The funeral service at Dr. Karl Lueger Gedächtniskirche became a moving farewell to a visionary, as funeral speaker Alfred Weidinger and cathedral priest Toni Faber called him in unison.
“Life is a short-term camouflage for death.” This quote from Peter Weibel was on the back of the memorial cards given to the mourners. His voice was undisguised and unmistakably present – in two pieces of the Hotel Morphila Orchestra, of which he co-founded: “Hear the Forms” and “Alpharhythmen”, which talks about death at the end and Weibel lets us know about the band: “But this time it’s me.”

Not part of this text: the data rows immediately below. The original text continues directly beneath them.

(** ** The messages *)

Lemma append_top out d : bsize d < 2 ^ 64 -> append (mkRLPStream out []) d false = Ok (mkRLPStream (out ++ encode_data d) []).
Proof. intros Hd. by rewrite append_encode. Qed.

Lemma append_all_top l out : Forall hash32_ok l ->
  rfold (fun s h => append s h false) l (mkRLPStream out []) = Ok (mkRLPStream (out ++ flat_map encode_data l) []).
Proof.
  intros Hl. revert out. induction Hl as [|h l [Hh _] _ IH]; intros out; cbn [rfold flat_map]; [by rewrite app_nil_r|].
  rewrite append_top by (unfold bsize; rewrite Hh; lia). cbn [rbind]. by rewrite IH, app_assoc.
Qed.

Lemma getVdfMessage_ok hash trxs : hash32_ok hash -> Forall hash32_ok trxs ->
  getVdfMessage hash trxs = Ok (encode_data hash ++ flat_map encode_data trxs).
Proof.
  intros [Hh _] Ht. unfold getVdfMessage, newRLPStream. rewrite append_top by (unfold bsize; rewrite Hh; lia). cbn [rbind].
  by rewrite append_all_top.
Qed.

Lemma makeVrfInput_ok level period_hash : 0 <= level < 2 ^ 64 -> hash32_ok period_hash ->
  makeVrfInput level period_hash = Ok (encode (int_item level) ++ encode_data period_hash).
Proof.
  intros Hl [Hh _]. unfold makeVrfInput, newRLPStream. rewrite append_int_encode; [|lia|].
  2: { apply Z.le_lt_trans with 8; [|lia]. apply pushInt_size; [change (256 ^ 8) with (2 ^ 64); lia|lia]. }
  cbn [m_listStack m_out note_loop rbind app]. rewrite append_top by (unfold bsize; rewrite Hh; lia). done.
Qed.

(** A hash takes 33 bytes. *)
Lemma encode_hash h : length h = 32%nat -> encode_data h = 160 :: h.
Proof.
  intros Hh. unfold encode_data, header. assert (bsize h = 32) as -> by (unfold bsize; lia).
  destruct h as [|b [|c h]]; done.
Qed.

Lemma hash_list_inj l1 : forall l2, Forall hash32_ok l1 -> Forall hash32_ok l2 ->
  flat_map encode_data l1 = flat_map encode_data l2 -> l1 = l2.
Proof.
  induction l1 as [|h1 l1 IH]; intros [|h2 l2] H1 H2; [done|apply Forall_cons in H2 as [[H2 _] _]|apply Forall_cons in H1 as [[H1 _] _]|].
  - cbn [flat_map]. by rewrite encode_hash.
  - cbn [flat_map]. by rewrite encode_hash.
  - apply Forall_cons in H1 as [[Hh1 _] H1]. apply Forall_cons in H2 as [[Hh2 _] H2]. cbn [flat_map]. rewrite !encode_hash by done.
    intros [= E]. apply app_inj_1 in E as [-> E]; [|by rewrite Hh1, Hh2]. f_equal. by apply IH.
Qed.

Lemma last_hash_inj a b h1 h2 : length h1 = 32%nat -> length h2 = 32%nat -> a ++ encode_data h1 = b ++ encode_data h2 -> a = b /\ h1 = h2.
Proof. intros H1 H2. rewrite !encode_hash by done. intros E. apply app_inj_2 in E as [-> [= ->]]; [done|]. simpl. by rewrite H1, H2. Qed.

Lemma encode_int_inj i j : 0 <= i < 2 ^ 64 -> 0 <= j < 2 ^ 64 -> encode (int_item i) = encode (int_item j) -> i = j.
Proof.
  intros Hi Hj E. apply encode_inj in E; [|by apply (small_int 64)..]. injection E as E.
  destruct (pushInt_spec i) as (Vi & _); [lia|]. destruct (pushInt_spec j) as (Vj & _); [lia|]. congruence.
Qed.

(** The VRF input determines the level and the hash of the proposal period, and the
    VDF message determines the pivot and the transactions in their order: a proof that is
    made for one block is not one of another level, period, pivot or list of transactions. *)
Theorem sortition_messages_injective level level' period_hash period_hash' pivot pivot' trxs trxs' :
  0 <= level < 2 ^ 64 -> 0 <= level' < 2 ^ 64 -> hash32_ok period_hash -> hash32_ok period_hash' ->
  hash32_ok pivot -> hash32_ok pivot' -> Forall hash32_ok trxs -> Forall hash32_ok trxs' ->
  (exists m, makeVrfInput level period_hash = Ok m) /\ (exists m, getVdfMessage pivot trxs = Ok m) /\
  (makeVrfInput level period_hash = makeVrfInput level' period_hash' -> level = level' /\ period_hash = period_hash') /\
  (getVdfMessage pivot trxs = getVdfMessage pivot' trxs' -> pivot = pivot' /\ trxs = trxs').
Proof.
  intros Hl Hl' Hp Hp' Hv Hv' Ht Ht'. rewrite !makeVrfInput_ok, !getVdfMessage_ok by done. split_and!; [by eexists..| |].
  - intros [= E]. apply last_hash_inj in E as [E ->]; [|apply Hp|apply Hp']. split; [|done]. by apply encode_int_inj in E.
  - intros [= E]. assert (pivot :: trxs = pivot' :: trxs') as [= -> ->]; [|done]. by apply hash_list_inj; [by constructor..|].
Qed.

Lemma sortition_messages_injective_witness :
  getVdfMessage (replicate 32 1) [replicate 32 2; replicate 32 3] <> getVdfMessage (replicate 32 1) [replicate 32 3; replicate 32 2].
Proof.
  assert (forall b, 0 <= b < 256 -> hash32_ok (replicate 32 b)) as H.
  { intros b Hb. split; [done|]. by apply Forall_replicate. }
  intros E. eapply (sortition_messages_injective 1 1 (replicate 32 1) (replicate 32 1) (replicate 32 1) (replicate 32 1)
    [replicate 32 2; replicate 32 3] [replicate 32 3; replicate 32 2]) in E as [_ E]; [discriminate|lia|lia|by apply H..| |]; (constructor; [by apply H|constructor; [by apply H|constructor]]).
Defined.

(** ** Thresholds *)

(** The [k]-th candidate of a seed. *)
Definition candidate (seed : Z) (k : nat) : Z := u16 (seed * kMultiplier ^ Z.of_nat k).

Lemma candidate_0 seed : 0 <= seed < 2 ^ 16 -> candidate seed 0 = seed.
Proof. intros Hs. unfold candidate. rewrite Z.pow_0_r, Z.mul_1_r. by apply wrap_id. Qed.

Lemma candidate_S seed k : candidate seed (S k) = candidate (u16 (seed * kMultiplier)) k.
Proof.
  unfold candidate, wrap, modulus. rewrite Zmult_mod_idemp_l. f_equal. rewrite Nat2Z.inj_succ, Z.pow_succ_r by lia. lia.
Qed.

Lemma candidate_range seed k : 0 <= candidate seed k < 2 ^ 16.
Proof. apply wrap_range. lia. Qed.

(** The loop returns the least candidate, and is undefined exactly when a product leaves [int]. *)
Lemma threshold_loop_spec n : forall m c, 0 <= c < 2 ^ 16 ->
  match threshold_loop n m c with
  | Done t => (t = m \/ exists k, (1 <= k <= n)%nat /\ t = candidate c k) /\ t <= m /\ forall k, (1 <= k <= n)%nat -> t <= candidate c k
  | AssertFailed => False
  | Undefined => exists k, (k < n)%nat /\ 2 ^ 31 <= candidate c k * kMultiplier
  end.
Proof.
  induction n as [|n IH]; intros m c Hc; cbn [threshold_loop].
  { split; [by left|]. split; [lia|]. intros; lia. }
  unfold int_mul. destruct (Z.ltb_spec (c * kMultiplier) (2 ^ 31)) as [Hm|Hm]; cbn [obind].
  2: { exists 0%nat. split; [lia|]. by rewrite candidate_0. }
  assert (0 <= u16 (c * kMultiplier) < 2 ^ 16) as Hc' by (apply wrap_range; lia).
  set (c' := u16 (c * kMultiplier)) in *. assert (candidate c 1 = c') as H1 by (rewrite candidate_S; by apply candidate_0).
  specialize (IH (if c' <? m then c' else m) c' Hc'). destruct (threshold_loop n _ c') as [t| |]; [|done|].
  - destruct IH as (Hex & Hle & Hall). assert (t <= c' /\ t <= m) as [Hc1 Hm1] by (destruct (Z.ltb_spec c' m); lia). split_and!; [|done|].
    + destruct Hex as [->|(k & Hk & ->)].
      * destruct (Z.ltb_spec c' m); [right; exists 1%nat; split; [lia|done]|by left].
      * right. exists (S k). split; [lia|]. by rewrite candidate_S.
    + intros [|[|k]] Hk; [lia|lia|]. rewrite candidate_S. apply Hall. lia.
  - destruct IH as (k & Hk & Hp). exists (S k). split; [lia|]. by rewrite candidate_S.
Qed.

Lemma output_seed_range output : Forall byte_ok output -> 0 <= output_seed output < 2 ^ 16.
Proof.
  intros Ho. unfold output_seed. assert (forall i, 0 <= nth i output 0 < 256) as Hb.
  { intros i. destruct (nth_in_or_default i output 0) as [Hi| ->]; [|lia]. by apply (proj1 (List.Forall_forall _ _) Ho). }
  pose proof (Hb 0%nat). pose proof (Hb 1%nat). rewrite Z.shiftl_mul_pow2 by lia. split; [apply Z.lor_nonneg; lia|].
  destruct (Z.eq_dec (Z.lor (nth 1 output 0 * 2 ^ 8) (nth 0 output 0)) 0) as [->|Hn]; [lia|].
  apply Z.log2_lt_pow2; [assert (0 <= Z.lor (nth 1 output 0 * 2 ^ 8) (nth 0 output 0)) by (apply Z.lor_nonneg; lia); lia|].
  rewrite Z.log2_lor by lia. apply Z.max_lub_lt.
  - destruct (Z.eq_dec (nth 1 output 0) 0) as [->|]; [done|]. apply Z.log2_lt_pow2; lia.
  - destruct (Z.eq_dec (nth 0 output 0) 0) as [->|]; [done|]. apply Z.log2_lt_pow2; lia.
Qed.

(** With [n] normalised votes the threshold of a VRF output is the least of the [n]
    candidates [seed * 48271^k mod 2^16], when it is defined; it is undefined exactly when a
    product of a candidate other than the last and the multiplier is not an [int]. *)
Theorem threshold_is_minimum output n : Forall byte_ok output -> 1 <= n < 2 ^ 16 ->
  let seed := output_seed output in
  match thresholdFromOutput output n with
  | Done t => (exists k, Z.of_nat k < n /\ t = candidate seed k) /\ forall k, Z.of_nat k < n -> t <= candidate seed k
  | AssertFailed => False
  | Undefined => exists k, Z.of_nat k < n - 1 /\ 2 ^ 31 <= candidate seed k * kMultiplier
  end.
Proof.
  intros Ho Hn seed. pose proof (output_seed_range output Ho) as Hs. unfold thresholdFromOutput. fold seed in Hs |- *.
  destruct (Z.ltb_spec 1 n) as [H1|H1]; last first.
  { split; [exists 0%nat; split; [lia|by rewrite candidate_0]|]. intros [|k] Hk; [rewrite candidate_0 by done|]; lia. }
  pose proof (threshold_loop_spec (Z.to_nat (n - 1)) seed seed Hs) as H. destruct (threshold_loop _ _ _) as [t| |]; [|done|].
  - destruct H as (Hex & Hle & Hall). split.
    + destruct Hex as [->|(k & Hk & ->)]; [exists 0%nat; split; [lia|by rewrite candidate_0]|exists k; split; [lia|done]].
    + intros [|k] Hk; [by rewrite candidate_0|]. apply Hall. lia.
  - destruct H as (k & Hk & Hp). exists k. split; [lia|done].
Qed.

Lemma threshold_is_minimum_witness : thresholdFromOutput [16; 39; 5] 3 = Done 10000 /\ forall k, Z.of_nat k < 3 -> 10000 <= candidate 10000 k.
Proof.
  split; [vm_compute; reflexivity|].
  assert (Forall byte_ok [16; 39; 5]) as Ho by (repeat constructor; unfold byte_ok; lia).
  exact (proj2 (threshold_is_minimum [16; 39; 5] 3 Ho ltac:(lia))).
Defined.

(** The product of a candidate above 44488 and the multiplier does not fit an [int]: two votes make
    the threshold of such an output undefined. *)
Theorem threshold_overflows : thresholdFromOutput [201; 173] 1 = Done 44489 /\ thresholdFromOutput [201; 173] 2 = Undefined.
Proof. split; vm_compute; reflexivity. Qed.

(** ** Difficulty *)

Record params_ok (config : SortitionParams) : Prop := {
  po_upper : 0 < threshold_upper config < 2 ^ 16;
  po_min : 0 <= difficulty_min (sp_vdf config);
  po_max : difficulty_min (sp_vdf config) <= difficulty_max (sp_vdf config) < 2 ^ 8;
  po_steps : number_of_difficulties config <= threshold_upper config;
}.

Lemma corrected_small t : 0 <= t < 2 ^ 16 -> u32 (t * kThresholdCorrection) = t * 10.
Proof. intros Ht. unfold kThresholdCorrection. apply wrap_id. unfold in_range, modulus. lia. Qed.

Lemma difficulty_of_step config t : params_ok config -> 0 <= t < 2 ^ 16 -> t * 10 < threshold_upper config ->
  let step := threshold_upper config / number_of_difficulties config in
  0 < step /\ calculateDifficulty config t = Done (u16 (difficulty_min (sp_vdf config) + t * 10 / step)).
Proof.
  intros [Hu Hmin Hmax Hs] Ht Hlt step. set (nd := number_of_difficulties config) in *. assert (0 < nd) as Hnd by (subst nd; unfold number_of_difficulties; lia).
  assert (0 < step) as Hstep by (apply Z.div_str_pos; lia). split; [done|]. unfold calculateDifficulty. rewrite corrected_small by done. fold nd.
  destruct (Z.leb_spec (threshold_upper config) (t * 10)); [lia|]. destruct (Z.eqb_spec nd 0); [lia|].
  assert (u32 (Z.quot (threshold_upper config) nd) = step) as ->.
  { rewrite Z.quot_div_nonneg by lia. apply wrap_id. unfold in_range, modulus, step. split; [lia|]. apply Z.le_lt_trans with (threshold_upper config); [|lia].
    apply Z.div_le_upper_bound; nia. }
  destruct (Z.eqb_spec step 0); [lia|done].
Qed.

(** The difficulty of a threshold is defined; it is the difficulty of a stale block exactly from the upper
    bound on, and below it, it grows with the threshold from the smallest difficulty to at
    most one more than the largest, and not more than the largest when the number of
    difficulties divides the upper bound. *)
Theorem difficulty_bounds config t : params_ok config -> 0 <= t < 2 ^ 16 ->
  let nd := number_of_difficulties config in
  nd * nd <= threshold_upper config ->
  exists d, calculateDifficulty config t = Done d /\
    (threshold_upper config <= t * 10 -> d = difficulty_stale (sp_vdf config)) /\
    (t * 10 < threshold_upper config ->
      difficulty_min (sp_vdf config) <= d <= difficulty_max (sp_vdf config) + 1 /\
      (threshold_upper config mod nd = 0 -> d <= difficulty_max (sp_vdf config)) /\
      forall t' d', 0 <= t' <= t -> calculateDifficulty config t' = Done d' -> d' <= d).
Proof.
  intros Hok Ht nd Hsq. destruct (Z.le_gt_cases (threshold_upper config) (t * 10)) as [Hst|Hlt].
  { exists (difficulty_stale (sp_vdf config)). split; [|split; [done|lia]]. unfold calculateDifficulty. rewrite corrected_small by done.
    by destruct (Z.leb_spec (threshold_upper config) (t * 10)); [|lia]. }
  destruct (difficulty_of_step config t Hok Ht Hlt) as [Hstep E]. pose proof Hok as [Hu Hmin Hmax Hs]. fold nd in Hstep, E, Hs. set (step := threshold_upper config / nd) in *.
  assert (nd = difficulty_max (sp_vdf config) - difficulty_min (sp_vdf config) + 1) as Hnd by done.
  assert (nd <= step) as Hle by (apply Z.div_le_lower_bound; nia).
  assert (threshold_upper config = nd * step + threshold_upper config mod nd) as Hdm by (apply Z.div_mod; lia).
  assert (0 <= threshold_upper config mod nd < nd) as Hmod by (apply Z.mod_pos_bound; lia).
  assert (0 <= t * 10 / step <= nd) as Hq by (split; [apply Z.div_pos; lia|apply Z.lt_succ_r, Z.div_lt_upper_bound; nia]).
  assert (forall q, 0 <= q <= nd -> u16 (difficulty_min (sp_vdf config) + q) = difficulty_min (sp_vdf config) + q) as Hw.
  { intros q Hqq. apply wrap_id. unfold in_range, modulus. lia. }
  rewrite Hw in E by done. eexists. split; [exact E|]. split; [lia|]. intros _. split_and!; [lia|lia| |].
  - intros H0. assert (t * 10 / step < nd) by (apply Z.div_lt_upper_bound; nia). lia.
  - intros t' d' Ht' E'. destruct (difficulty_of_step config t' Hok ltac:(lia) ltac:(lia)) as [_ E2]. fold nd step in E2.
    assert (0 <= t' * 10 / step <= t * 10 / step) as Hm by (split; [apply Z.div_pos; lia|apply Z.div_le_mono; lia]).
    rewrite Hw in E2 by lia. rewrite E' in E2. injection E2 as ->. lia.
Qed.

Jelinek farewell speech on tape
The farewell speech by Elfriede Jelinek also came from the tape, read by the composer Olga Neuwirth. The Nobel laureate recalled the many email exchanges and Weibel’s never-ending drive to create: “Your basic mood was always the moving thing.” Now he’s gone and he can’t say where he is. “I’m sure you’d like to do it—better than other dead people.”
Alfred Weidinger, head of the OÖ Landes-Kultur GmbH, also spoke in his speech about Weibel’s insatiable urge to communicate and the legendary speed of speech. Normally you would fit 700 words into a three minute speech, “I’m sure you could have tripled that.” But even that would not have been enough to adequately appreciate his versatile thinking and work.
Buried in the honorary grave of the city of Vienna
Susanne Widl, Weibel’s love of life and owner of Café Korb, then led the funeral procession, which led to the nearby honorary grave, and which included museum directors Lilli Hollein (MAK) and Stella Rollig (Belvedere) as well as Vienna’s municipal councilor for culture. , Veronica Kaup-Hasler (SPÖ), ex-minister of culture Josef Ostermayer, applied rector Gerald Bast or newspaper founder and artist Oscar Bronner.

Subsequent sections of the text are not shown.